Nella stanza successiva, come in uno studio abbandonato per un evento improvviso, è allestito un tavolo sul quale si trova una copia aperta del libro American Recordings, in cui Jodice racconta il sogno americano che ha formato l’immaginario collettivo occidentale. Sull’ampio ripiano è stampata una grande immagine di Miss Atomic Bomb Nevada 1953, una bionda pin up americana vestita solo della nuvola fungiforme, artificiosa nella posa e ammiccante alla sua replica verticale, fissata a parete. Uno schermo trasmette una sequenza di esplosioni atomiche accompagnate dal boato delle grandiose deflagrazioni. Quattro fotografie della serie Sunset Boulevard mostrano la spettacolarizzazione, che oggi appare tragicamente forzata, dei test nucleari del Nevada. URSS e Stati Uniti compattavano i ranghi e a Las Vegas i grandi alberghi organizzavano visite guidate per frotte di turisti curiosi di ammirare la potenza delle armi del futuro. Intere famiglie campeggiavano sulle colline per guardare “il sole a mezzanotte” attraverso gli occhiali affumicati. Dal 1951 al 1963, quando Kennedy firmò la messa al bando degli esperimenti atmosferici, 104 bombe all’idrogeno detonarono nella grande regione compresa tra l’Arizona, lo Utah e il Nevada. La popolazione che viveva nelle vicinanze dell’ex poligono atomico, negli anni falcidiata da tumori e leucemie, viene chiamata downwinders, i sottovento.

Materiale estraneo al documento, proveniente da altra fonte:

(* ===== verification/KeyCodec.v ===== *)
(** * The storage-key codec

    [KeyCodec] of storage/codec: an encoding of values whose byte order is the
    order of the values.  Signed integers flip the sign bit, floats apply the
    IEEE total-order transform, decimals are a sign tag, an exponent and
    base-100 digits. *)

From Stdlib Require Import Strings.Byte ZArith Lia.
From stdpp Require Import prelude list strings.
From S2P Require Import Prelude Utf8 Float Value ValueCodec Compare.
Local Open Scope Z_scope.

Inductive KeyEncodeError : Type := NullKey.

(** [((self as uN) ^ (1 << (N - 1))).to_be_bytes()], [n] bytes. *)
Definition int_key (n : nat) (z : Z) : list byte :=
  let w := 8 * Z.of_nat n in be_bytes n (Z.lxor (unsigned w z) (Z.shiftl 1 (w - 1))).

(** [let mask = (bits >> (N - 1)).wrapping_neg() | (1 << (N - 1))]. *)
Definition float_key (n : nat) (bits : Z) : list byte :=
  let w := 8 * Z.of_nat n in
  let mask := Z.lor ((- Z.shiftr bits (w - 1)) mod 2 ^ w) (Z.shiftl 1 (w - 1)) in
  be_bytes n (Z.lxor bits mask).

Definition interval_key (i : Interval) : list byte :=
  be_bytes 16 (Z.lxor (unsigned 128 (to_micros i)) (Z.shiftl 1 127)).

(** ** Decimals *)

Definition DEC_NEG : byte := x03.
Definition DEC_ZERO : byte := x04.
Definition DEC_POS : byte := x05.

(** The decimal digits of a positive integer, as [to_string] prints them. *)
Fixpoint digits_go (fuel : nat) (n : Z) (acc : list Z) : list Z :=
  match fuel with
  | O => acc
  | S fuel' => if n <? 10 then n :: acc else digits_go fuel' (n / 10) (n mod 10 :: acc)
  end.
Definition dec_digits (n : Z) : list Z := digits_go (S (Z.to_nat (Z.log2 n))) n [].

(** Digits in pairs, an odd tail padded with a zero: [cent + 1]. *)
Fixpoint cents (ds : list Z) : list Z :=
  match ds with
  | a :: b :: ds' => a * 10 + b + 1 :: cents ds'
  | [a] => [a * 10 + 1]
  | [] => []
  end.

(** [!b] on a byte. *)
Definition byte_not (b : byte) : byte := byte_of (Z.lxor (byteZ b) 255).

Section keys.
Context {DEC : RustDecimal} {JS : SerdeJson}.

Definition decimal_payload (a : Decimal) : list byte :=
  let digits := dec_digits (d_mantissa a) in
  let exponent := Z.of_nat (length digits) - d_scale a in
  byte_of (Z.lxor (exponent mod 256) 128) :: (byte_of <$> cents digits) ++ [x00].

Definition decimal_key (d : Decimal) : list byte :=
  let d := d_normalize d in
  if d_is_zero d then [DEC_ZERO]
  else
    let payload := decimal_payload (d_abs d) in
    if d_is_sign_negative d then DEC_NEG :: (byte_not <$> payload) else DEC_POS :: payload.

Nello stesso ambiente, sono esposte le serie dedicate alle riprese satellitari di città e paesaggi coinvolti nella scacchiera della geopolitica, immagini zenitali dell’altopiano dell’Afghanistan, del cimitero degli aeroplani militari di Tucson, del quartiere di una città giapponese, accomunate da una luminosità superficiale e geometrica.

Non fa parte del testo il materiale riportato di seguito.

(* ===== verification/RustText.v ===== *)
(** * The text side of Rust's standard library

    What query/expression and storage/temporal.rs use of [str], of the
    integers' [FromStr] and [Display], and of [char].  The float formatter and
    parser and Unicode's case tables are parameters ([StdText]) with what their
    documentation states ([StdTextOk]). *)

From Stdlib Require Import Strings.Byte Strings.String ZArith Lia.
From stdpp Require Import prelude list.
From S2P Require Import Prelude Utf8 Float Value KeyCodec.
Local Open Scope Z_scope.

(** A string literal's bytes. *)
Definition str (s : string) : list byte := list_byte_of_string s.

(** [char::is_whitespace]: Unicode's [White_Space]. *)
Definition is_whitespace (c : Z) : bool :=
  ((9 <=? c) && (c <=? 13)) || (c =? 32) || (c =? 133) || (c =? 160) || (c =? 5760)
  || ((8192 <=? c) && (c <=? 8202)) || (c =? 8232) || (c =? 8233) || (c =? 8239) || (c =? 8287) || (c =? 12288).

Fixpoint drop_while {A} (f : A -> bool) (l : list A) : list A :=
  match l with [] => [] | x :: l' => if f x then drop_while f l' else l end.

Definition drop_while_end {A} (f : A -> bool) (l : list A) : list A := reverse (drop_while f (reverse l)).

(** [str::trim]. *)
Definition trim (s : list byte) : list byte :=
  from_chars (drop_while_end is_whitespace (drop_while is_whitespace (chars s))).

(** ** Integers *)

Definition digit_byte (d : Z) : byte := byte_of (48 + d).

Definition nat_text (n : Z) : list byte :=
  if n =? 0 then [digit_byte 0] else digit_byte <$> dec_digits n.

(** [n.to_string()]. *)
Definition int_text (n : Z) : list byte := (if n <? 0 then [x2d] else []) ++ nat_text (Z.abs n).

(** ["{n:02}"]: zeros after the sign, up to two characters in all. *)
Definition int_text2 (n : Z) : list byte :=
  let t := nat_text (Z.abs n) in
  if n <? 0 then x2d :: t else replicate (2 - length t) (digit_byte 0) ++ t.

Definition digit_of (b : byte) : option Z :=
  if (48 <=? byteZ b) && (byteZ b <=? 57) then Some (byteZ b - 48) else None.

Fixpoint digits_value (acc : Z) (l : list byte) : option Z :=
  match l with
  | [] => Some acc
  | b :: l' => d ← digit_of b; digits_value (acc * 10 + d) l'
  end.

(** [s.parse::<i64>()]: an optional sign, at least one digit, in range. *)
Definition parse_i64 (s : list byte) : option Z :=
  let '(neg, ds) := match s with
                    | x2d :: ds => (true, ds)
                    | x2b :: ds => (false, ds)
                    | _ => (false, s)
                    end in
  match ds with
  | [] => None
  | _ => n ← digits_value 0 ds;
         let n := if (neg : bool) then - n else n in
         if bool_decide (- 2 ^ 63 <= n < 2 ^ 63) then Some n else None
  end.

(** ** Floats and case *)

Class StdText := {
  f32_to_string : Z -> list byte;
  f64_to_string : Z -> list byte;
  f64_parse : list byte -> option Z;
  to_uppercase : list byte -> list byte;
  to_lowercase : list byte -> list byte;
}.

(** A [String] is UTF-8 and a parsed [f64] has 64 bits. *)
Class StdTextOk {ST : StdText} : Prop := {
  f32_to_string_utf8 f : utf8_valid (f32_to_string f) = true;
  f64_to_string_utf8 f : utf8_valid (f64_to_string f) = true;
  f64_parse_float s f : f64_parse s = Some f -> is_float f64 f;
  to_uppercase_utf8 s : utf8_valid s = true -> utf8_valid (to_uppercase s) = true;
  to_lowercase_utf8 s : utf8_valid s = true -> utf8_valid (to_lowercase s) = true;
}.

(** ** Lemmas *)

Lemma ascii_valid l : Forall (fun b => byteZ b < 128) l -> utf8_valid l = true.
Proof.
  induction 1 as [|b l Hb _ IH]; [done|]. cbn. pose proof (byteZ_range b).
  assert (in_range 0 127 b = true) as -> by (apply in_range_spec; lia). done.
Qed.

Lemma Forall_drop_while {A} (P : A -> Prop) f l : Forall P l -> Forall P (drop_while f l).
Proof. induction 1 as [|x l Hx Hl IH]; cbn; [constructor|]. destruct (f x); [done|by constructor]. Qed.

Lemma Forall_drop_while_end {A} (P : A -> Prop) f l : Forall P l -> Forall P (drop_while_end f l).
Proof. intros H. apply Forall_reverse, Forall_drop_while, Forall_reverse, H. Qed.

Lemma from_chars_valid cs : Forall (fun c => is_char c = true) cs -> utf8_valid (from_chars cs) = true.
Proof. intros H. apply (chars_from_chars cs H). Qed.

Lemma chars_are_chars s : utf8_valid s = true -> Forall (fun c => is_char c = true) (chars s).
Proof. intros H. apply (from_chars_chars s H). Qed.

Lemma trim_valid s : utf8_valid s = true -> utf8_valid (trim s) = true.
Proof. intros H. apply from_chars_valid, Forall_drop_while_end, Forall_drop_while, chars_are_chars, H. Qed.

Lemma digit_byteZ d : digit d -> byteZ (digit_byte d) = 48 + d.
Proof. unfold digit. intros H. apply byteZ_of. lia. Qed.

Lemma nat_digits n : 0 <= n -> exists ds, nat_text n = digit_byte <$> ds /\ ds <> [] /\ Forall digit ds /\ dval ds = n.
Proof.
  intros H. unfold nat_text. case (Z.eqb_spec n 0) as [->|Hn].
  - exists [0]. repeat split; [done|by constructor; [unfold digit; lia|constructor]].
  - destruct (dec_digits_spec n) as (Hd & Hv & Hl); [lia|]. exists (dec_digits n). repeat split; [|done|done].
    intros E. rewrite E in Hv. cbn in Hv. lia.
Qed.

Lemma digits_text_ascii ds : Forall digit ds -> Forall (fun b => byteZ b < 128) (digit_byte <$> ds).
Proof. intros H. apply Forall_fmap. eapply Forall_impl; [exact H|]. intros d Hd. cbn. rewrite digit_byteZ by done. unfold digit in Hd. lia. Qed.

Lemma nat_text_ascii n : 0 <= n -> Forall (fun b => byteZ b < 128) (nat_text n).
Proof. intros H. destruct (nat_digits n H) as (ds & -> & _ & Hd & _). by apply digits_text_ascii. Qed.

Lemma int_text_ascii n : Forall (fun b => byteZ b < 128) (int_text n).
Proof.
  apply Forall_app. split; [|apply nat_text_ascii; lia].
  destruct (n <? 0); [|constructor]. constructor; [by vm_compute|constructor].
Qed.

Lemma digits_value_text ds acc : Forall digit ds ->
  digits_value acc (digit_byte <$> ds) = Some (acc * 10 ^ Z.of_nat (length ds) + dval ds).
Proof.
  intros H. rewrite <- foldl_dval. revert acc. induction H as [|d ds Hd _ IH]; intros acc; [done|].
  cbn. unfold digit_of. rewrite digit_byteZ by done. unfold digit in Hd.
  replace ((48 <=? 48 + d) && (48 + d <=? 57)) with true by (symmetry; apply andb_true_intro; split; apply Z.leb_le; lia).
  cbn. replace (48 + d - 48) with d by lia. apply IH.
Qed.

Lemma digit_byte_ne d : digit d -> digit_byte d <> x2d /\ digit_byte d <> x2b.
Proof.
  intros H. pose proof (digit_byteZ d H) as Hb. unfold digit in H.
  split; intros E; rewrite E in Hb; [change (byteZ x2d) with 45 in Hb|change (byteZ x2b) with 43 in Hb]; lia.
Qed.

(** The text of an [i64] parses back to it. *)
Lemma parse_int_text n : is_int 64 n -> parse_i64 (int_text n) = Some n.
Proof.
  intros Hn. destruct (nat_digits (Z.abs n)) as (ds & Ht & Hne & Hd & Hv); [lia|].
  unfold int_text. rewrite Ht.
  assert (parse_i64 ((if n <? 0 then [x2d] else []) ++ (digit_byte <$> ds))
          = n0 ← digits_value 0 (digit_byte <$> ds); let n0 := if n <? 0 then - n0 else n0 in
            if bool_decide (- 2 ^ 63 <= n0 < 2 ^ 63) then Some n0 else None) as ->.
  { destruct ds as [|d ds]; [done|]. destruct (n <? 0); [done|]. cbn [app fmap list_fmap].
    apply Forall_cons in Hd as [Hd _]. pose proof (digit_byte_ne d Hd) as [H1 H2].
    unfold parse_i64. destruct (digit_byte d); try done. }
  rewrite digits_value_text by done. cbn. rewrite Hv, Z.mul_0_l, Z.add_0_l. replace (if n <? 0 then - Z.abs n else Z.abs n) with n by (destruct (Z.ltb_spec n 0); lia).
  rewrite bool_decide_true; [done|]. exact Hn.
Qed.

Teatralità e finzione ritornano in At the end of the world, fotografia di un capodoglio che lotta contro un calamaro gigante. La metafora evidente del combattimento da kolossal cinematografico esprime della contrapposizione tra sistemi, da una parte la modalità tentacolare del pensiero contemporaneo, dall’altra la pesantezza della farraginosa concezione dei blocchi politici. La parte scura, che riempie un’area del campo visivo, satura la foto di una dignità maestosa, un caricaturale Marat morente.

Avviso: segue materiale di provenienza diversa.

Lemma int_arith_safe p op a b : is_arith op = true -> is_int 64 a -> is_int 64 b -> outcome p TInt64 (int_arith op a b).
Proof.
  intros Ho Ha Hb. destruct op; try done; cbn [int_arith]; try (by apply safe_checked); destruct (Z.eqb_spec b 0); try done; try (by apply safe_checked).
  apply (safe_map p (is_int 64)); [|intros m Hm; by right]. apply safe_ok_or. intros m.
  destruct (_ && _); [done|]. intros [= <-]. pose proof (Z.rem_bound_abs a b ltac:(done)). unfold is_int in *. lia.
Qed.

Lemma float_arith_safe p op a b : is_arith op = true -> is_float f64 a -> is_float f64 b -> outcome p TFloat64 (float_arith op a b).
Proof.
  intros Ho Ha Hb. destruct op; try done; cbn [float_arith]; try (destruct (f_eqb f64 b 0); [done|]); try done; right.
  - by apply f_add_float.
  - by apply f_sub_float.
  - by apply f_mul_float.
  - by apply f_div_float.
Qed.

Lemma decimal_arith_safe p op a b : is_arith op = true -> outcome p TNumeric (decimal_arith op a b).
Proof.
  intros Ho. assert (forall o, safe p (value_ok TNumeric) (VNumeric <$> ok_or "numeric overflow" o)) as H.
  { intros o. apply (safe_map p (fun _ => True)); [by apply safe_ok_or|intros; by right]. }
  destruct op; try done; cbn [decimal_arith]; try (destruct (d_eqb b d_zero); [done|]); apply H.
Qed.

Lemma as_decimal_type ty v d : rep ty v -> as_decimal v = Some d -> float_type ty = false.
Proof. by destruct ty, v. Qed.

Lemma eval_arithmetic_safe p op a b l r :
  is_arith op = true -> rep a l -> rep b r -> outcome p (arith_type a b) (eval_arithmetic op l r).
Proof.
  intros Ho Hl Hr. unfold eval_arithmetic, arith_type.
  pose proof (as_i64_type _ _ Hl) as Il. pose proof (as_i64_type _ _ Hr) as Ir.
  rewrite (is_float_type _ _ Hl), (is_float_type _ _ Hr).
  assert (int_type a && int_type b = false -> outcome p (if float_type a || float_type b then TFloat64 else TNumeric)
    match as_decimal l, as_decimal r with Some x, Some y => decimal_arith op x y | _, _ => type_error "cannot apply arithmetic" end) as Hd.
  { intros _. destruct (as_decimal l) as [x|] eqn:El; [|done]. destruct (as_decimal r) as [y|] eqn:Er; [|done].
    rewrite (as_decimal_type _ _ _ Hl El), (as_decimal_type _ _ _ Hr Er). by apply decimal_arith_safe. }
  assert (int_type a && int_type b = false -> outcome p (if float_type a || float_type b then TFloat64 else TNumeric)
    (if float_type a || float_type b then match as_f64 l, as_f64 r with Some x, Some y => float_arith op x y | _, _ =>
       match as_decimal l, as_decimal r with Some x, Some y => decimal_arith op x y | _, _ => type_error "cannot apply arithmetic" end end
     else match as_decimal l, as_decimal r with Some x, Some y => decimal_arith op x y | _, _ => type_error "cannot apply arithmetic" end)) as Hf.
  { intros Hi. specialize (Hd Hi). destruct (float_type a || float_type b); [|done].
    destruct (as_f64 l) as [x|] eqn:El; [|done]. destruct (as_f64 r) as [y|] eqn:Er; [|done].
    apply float_arith_safe; [done|exact (as_f64_type _ _ _ Hl El)|exact (as_f64_type _ _ _ Hr Er)]. }
  destruct (as_i64 l) as [x|], (as_i64 r) as [y|].
  - destruct Il as [-> Hx], Ir as [-> Hy]. by apply int_arith_safe.
  - destruct Il as [Il Hx]. rewrite Il, Ir in *. by apply Hf.
  - destruct Ir as [Ir Hy]. rewrite Il, Ir in *. by apply Hf.
  - rewrite Il, Ir in *. by apply Hf.
Qed.

Lemma cmp_values_safe p l : forall r, safe p (fun _ => True) (cmp_values l r).
Proof.
  assert (forall (A : Type) (r : res QueryError A), match r with Err (QType _) | Ok _ => True | _ => False end -> safe p (fun _ => True) r) as Hs.
  { intros A [|[]|]; done. }
  induction l as [v Hv|items IH] using Value_nested_ind; intros r.
  - apply Hs. destruct v as [| | | | | | | | | | | | | | | |items]; [..|by destruct (Hv items)];
      destruct r; cbn; repeat (destruct (d_to_f64 _); cbn); done.
  - destruct r as [| | | | | | | | | | | | | | | |other]; try done. cbn. revert other.
    induction IH as [|x l Hx _ IHl]; intros [|y other]; try done.
    apply (safe_bind p (fun _ => True)); [apply Hx|]. intros [] _; try done.
Qed.

Lemma eval_binary_safe p op a b ty l r :
  (is_logic op = true /\ a = TBool /\ b = TBool /\ ty = TBool)
  \/ (is_comparison op = true /\ ty = TBool) \/ (is_arith op = true /\ ty = arith_type a b) \/ (op = OpConcat /\ ty = TText) ->
  value_ok a l -> value_ok b r -> outcome p ty (eval_binary op l r).
Proof.
  intros Hty Hl Hr. unfold eval_binary. destruct (short_circuit op l r) as [x|] eqn:Es.
  { right. destruct Hty as [(_ & _ & _ & ->)|[(Ho & ->)|[(Ho & _)|(-> & _)]]]; [done|done|by destruct op|done]. }
  destruct (is_null l || is_null r) eqn:En; [by left|].
  destruct Hl as [->|Hl]; [done|]. destruct Hr as [->|Hr]; [by rewrite orb_true_r in En|].
  destruct Hty as [(Ho & -> & -> & ->)|[(Ho & ->)|[(Ho & ->)|(-> & ->)]]].
  - destruct op; try done; destruct l; try done; destruct r; try done; by right.
  - assert (forall g : comparison -> bool, outcome p TBool (c ← cmp_values l r; Ok (VBool (g c)))) as Hc.
    { intros g. eapply safe_bind; [apply cmp_values_safe|]. intros c _. by right. }
    destruct op; try done; try apply Hc; by right.
  - destruct op; try done; by apply eval_arithmetic_safe.
  - eapply safe_bind; [by eapply concat_str_safe, value_rep|]. intros s Hs.
    eapply safe_bind; [by eapply concat_str_safe, value_rep|]. intros s' Hs'. right. by apply utf8_valid_app.
Qed.

(** ** Functions *)

Lemma eval_like_safe p v w negated : outcome p TBool (eval_like v w negated).
Proof. destruct v, w; try done; try (by left); by right. Qed.

Lemma signed_range n : is_int 64 (as_i64_cast n).
Proof.
  unfold as_i64_cast, signed, unsigned, is_int. pose proof (Z.mod_pos_bound (Z.of_nat n) (2 ^ 64) ltac:(lia)).
  destruct (Z.ltb_spec (Z.of_nat n mod 2 ^ 64) (2 ^ (64 - 1))); lia.
Qed.

Lemma eval_length_safe p v : outcome p TInt64 (eval_length v).
Proof. destruct v; try done; [by left|]. right. apply signed_range. Qed.

Lemma mjoin_valid n s : utf8_valid s = true -> utf8_valid (mjoin (replicate n s)) = true.
Proof. intros Hs. induction n as [|n IH]; [done|]. cbn. by apply utf8_valid_app. Qed.

(** [REPEAT] is the one function that can panic. *)
Lemma eval_repeat_safe a v w : value_ok a v -> outcome true TText (eval_repeat v w).
Proof.
  intros Hv. unfold eval_repeat. destruct (is_null v || is_null w); [by left|]. destruct v as [| | | | |s| | | | | | | | | | |]; try done.
  eapply safe_bind; [apply (safe_ok_or _ (fun _ => True)); done|]. intros n _.
  apply (safe_map true (fun s => utf8_valid s = true)); [|intros; by right].
  unfold str_repeat. destruct (_ <=? _); [|done]. destruct Hv as [?|Hv]; [done|]. destruct a; try done. by apply mjoin_valid.
Qed.

Lemma eval_case_safe p a v upper : value_ok a v -> outcome p TText (eval_case v upper).
Proof.
  intros Hv. destruct v as [| | | | |s| | | | | | | | | | |]; try done; [by left|]. destruct Hv as [?|Hv]; [done|]. destruct a; try done.
  right. destruct upper; [by apply to_uppercase_utf8|by apply to_lowercase_utf8].
Qed.

Lemma slice_chars_valid s off n : utf8_valid s = true -> utf8_valid (from_chars (slice off n (chars s))) = true.
Proof. intros H. apply from_chars_valid, Forall_take, Forall_drop, chars_are_chars, H. Qed.

Lemma eval_substr_safe p a v from len : value_ok a v -> outcome p TText (eval_substr v from len).
Proof.
  intros Hv. unfold eval_substr. destruct (_ || _); [by left|]. destruct v as [| | | | |s| | | | | | | | | | |]; try done.
  destruct Hv as [?|Hv]; [done|]. destruct a; try done.
  eapply safe_bind; [apply (safe_ok_or _ (fun _ => True)); done|]. intros st _.
  eapply safe_bind; [apply (safe_ok_or _ (fun _ => True)); done|]. intros ln _. cbn zeta.
  destruct (_ <=? _); right; [done|by apply slice_chars_valid].
Qed.

Lemma eval_trim_safe p a v w leading trailing : value_ok a v -> outcome p TText (eval_trim v w leading trailing).
Proof.
  intros Hv. unfold eval_trim. destruct (_ || _); [by left|]. destruct v as [| | | | |s| | | | | | | | | | |]; try done.
  destruct Hv as [?|Hv]; [done|]. destruct a; try done. destruct w; try done. right. by apply slice_chars_valid.
Qed.

Lemma eval_coalesce_safe p ty args : Forall (outcome p ty) args -> outcome p ty (eval_coalesce args).
Proof.
  induction 1 as [|r l Hr _ IH]; [by left|]. cbn. eapply safe_bind; [exact Hr|]. intros v Hv. by destruct (is_null v).
Qed.

Lemma eval_extreme_safe p ty greatest args : Forall (outcome p ty) args -> forall best,
  (forall v, best = Some v -> value_ok ty v) -> outcome p ty (eval_extreme_go greatest best args).
Proof.
  induction 1 as [|r l Hr _ IH]; intros best Hb; cbn.
  - destruct best as [v|]; [by apply Hb|by left].
  - eapply safe_bind; [exact Hr|]. intros v Hv. destruct (is_null v); [by apply IH|].
    destruct best as [cur|]; [|apply IH; by intros w [= <-]]. eapply safe_bind; [apply cmp_values_safe|]. intros c _.
    apply IH. intros w [= <-]. destruct greatest; [destruct (is_lt c)|destruct (is_gt c)]; auto.
Qed.

Lemma eval_concat_safe p tys args : Forall2 (fun r ty => outcome p ty r) args tys -> forall out,
  utf8_valid out = true -> outcome p TText (eval_concat_go args out).
Proof.
  induction 1 as [|r ty l tys Hr _ IH]; intros out Ho; cbn; [by right|].
  eapply safe_bind; [exact Hr|]. intros v Hv. pose proof (concat_str_safe p v ty Hv) as Hs.
  destruct v; try (by apply IH); (eapply safe_bind; [exact Hs|]; intros ? ?; apply IH; by apply utf8_valid_app).
Qed.

Lemma same_type_all ty tys : same_type tys = Some ty -> Forall (eq ty) tys.
Proof.
  destruct tys as [|t tys]; [done|]. cbn. destruct (forallb _ tys) eqn:E; [|done]. intros [= <-]. constructor; [done|].
  apply Forall_forall. intros x Hx. rewrite forallb_forall in E. symmetry. apply (bool_decide_eq_true_1 _ (E x (proj1 (list_elem_of_In _ _) Hx))).
Qed.

Lemma same_outcome p ty tys args : same_type tys = Some ty -> Forall2 (fun r ty => outcome p ty r) args tys -> Forall (outcome p ty) args.
Proof.
  intros Hs H. apply same_type_all in Hs. induction H as [|r t l tys Hr _ IH]; [constructor|].
  apply Forall_cons in Hs as [-> Hs]. constructor; [done|by apply IH].
Qed.

Lemma eval_call_safe p f tys ty args : call_type p f tys = Some ty ->
  Forall2 (fun r ty => outcome p ty r) args tys -> outcome p ty (eval_call f args).
Proof.
  intros Hc Ha. destruct f; cbn in Hc;
    try (apply eval_extreme_safe; [by eapply same_outcome|done]);
    try (apply eval_coalesce_safe; by eapply same_outcome);
    try (injection Hc as <-; by eapply eval_concat_safe);
    (destruct tys as [|a [|b [|c [|d tys]]]]; try done; try (destruct p; [|done]); injection Hc as <-;
     repeat match goal with
     | H : Forall2 _ _ (_ :: _) |- _ => apply Forall2_cons_inv_r in H as (? & ? & ? & ? & ->)
     | H : Forall2 _ _ [] |- _ => apply Forall2_nil_inv_r in H as ->
     end; cbn [eval_call arg lookup list_lookup default from_option];
     repeat (eapply safe_bind; [eassumption|intros ? ?])).
  - by apply eval_abs_safe.
  - by apply eval_round_safe.
  - by apply eval_round_safe.
  - by apply eval_round_safe.
  - apply eval_length_safe.
  - by eapply eval_repeat_safe.
  - by eapply eval_case_safe.
  - by eapply eval_case_safe.
  - unfold eval_nullif. cbn. destruct (values_eq _ _); [by left|done].
  - by eapply eval_substr_safe.
  - by eapply eval_trim_safe.
  - by eapply eval_trim_safe.
  - by eapply eval_trim_safe.
Qed.

(** ** Casts *)

Lemma parse_i64_int s n : parse_i64 s = Some n -> is_int 64 n.
Proof.
  unfold parse_i64. destruct (match s with x2d :: ds => _ | _ => _ end) as [neg ds]. destruct ds; [done|].
  destruct (digits_value 0 _); [|done]. cbn. case_bool_decide; [|done]. by intros [= <-].
Qed.

Lemma cast_to_i64_safe p ty v : rep ty v -> safe p (is_int 64) (cast_to_i64 v).
Proof.
  destruct ty, v; try done; cbn; intros Hr; try (unfold is_int in *; lia).
  - by destruct b.
  - apply safe_ok_or. intros n. apply parse_i64_int.
  - apply f64_to_i64_int.
  - apply f64_to_i64_int.
  - apply safe_ok_or. intros n. apply d_to_i64_range.
Qed.

Lemma cast_to_f64_safe p ty v : rep ty v -> safe p (is_float f64) (cast_to_f64 v).
Proof.
  destruct ty, v; try done; cbn; intros Hr; try (by apply f_of_int_float).
  - apply safe_ok_or. intros f. apply f64_parse_float.
  - by apply f32_to_f64_float.
  - apply safe_ok_or. intros f. apply d_to_f64_float.
Qed.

Un romanzo non scritto copre l’arco di tre secoli brevi, collegando un capo e l’altro del globo con la stessa trama. Eppure, l’Impero non si identifica con un nome specifico, Capitalismo, Corsa agli Armamenti, Occidente, Stati Uniti, Guerra Fredda, sono pseudonimi di comodo. I suoi confini si estendono in un’area dilatata dal tutto al nulla, dove un’esplosione atomica riuscirebbe a sollevare un solo granello di sabbia. Per sopravvivere al tempo e alla storia, l’Impero disperde i propri codici e la propria esistenza. Le sue tracce si diramano tra immagini, dati, narrazioni, riferimenti, citazioni, studi, relazioni, delineando una rappresentazione permeabile e totalizzante che, nei secoli, ha assunto molte forme e infinite altre ancora ne modellerà.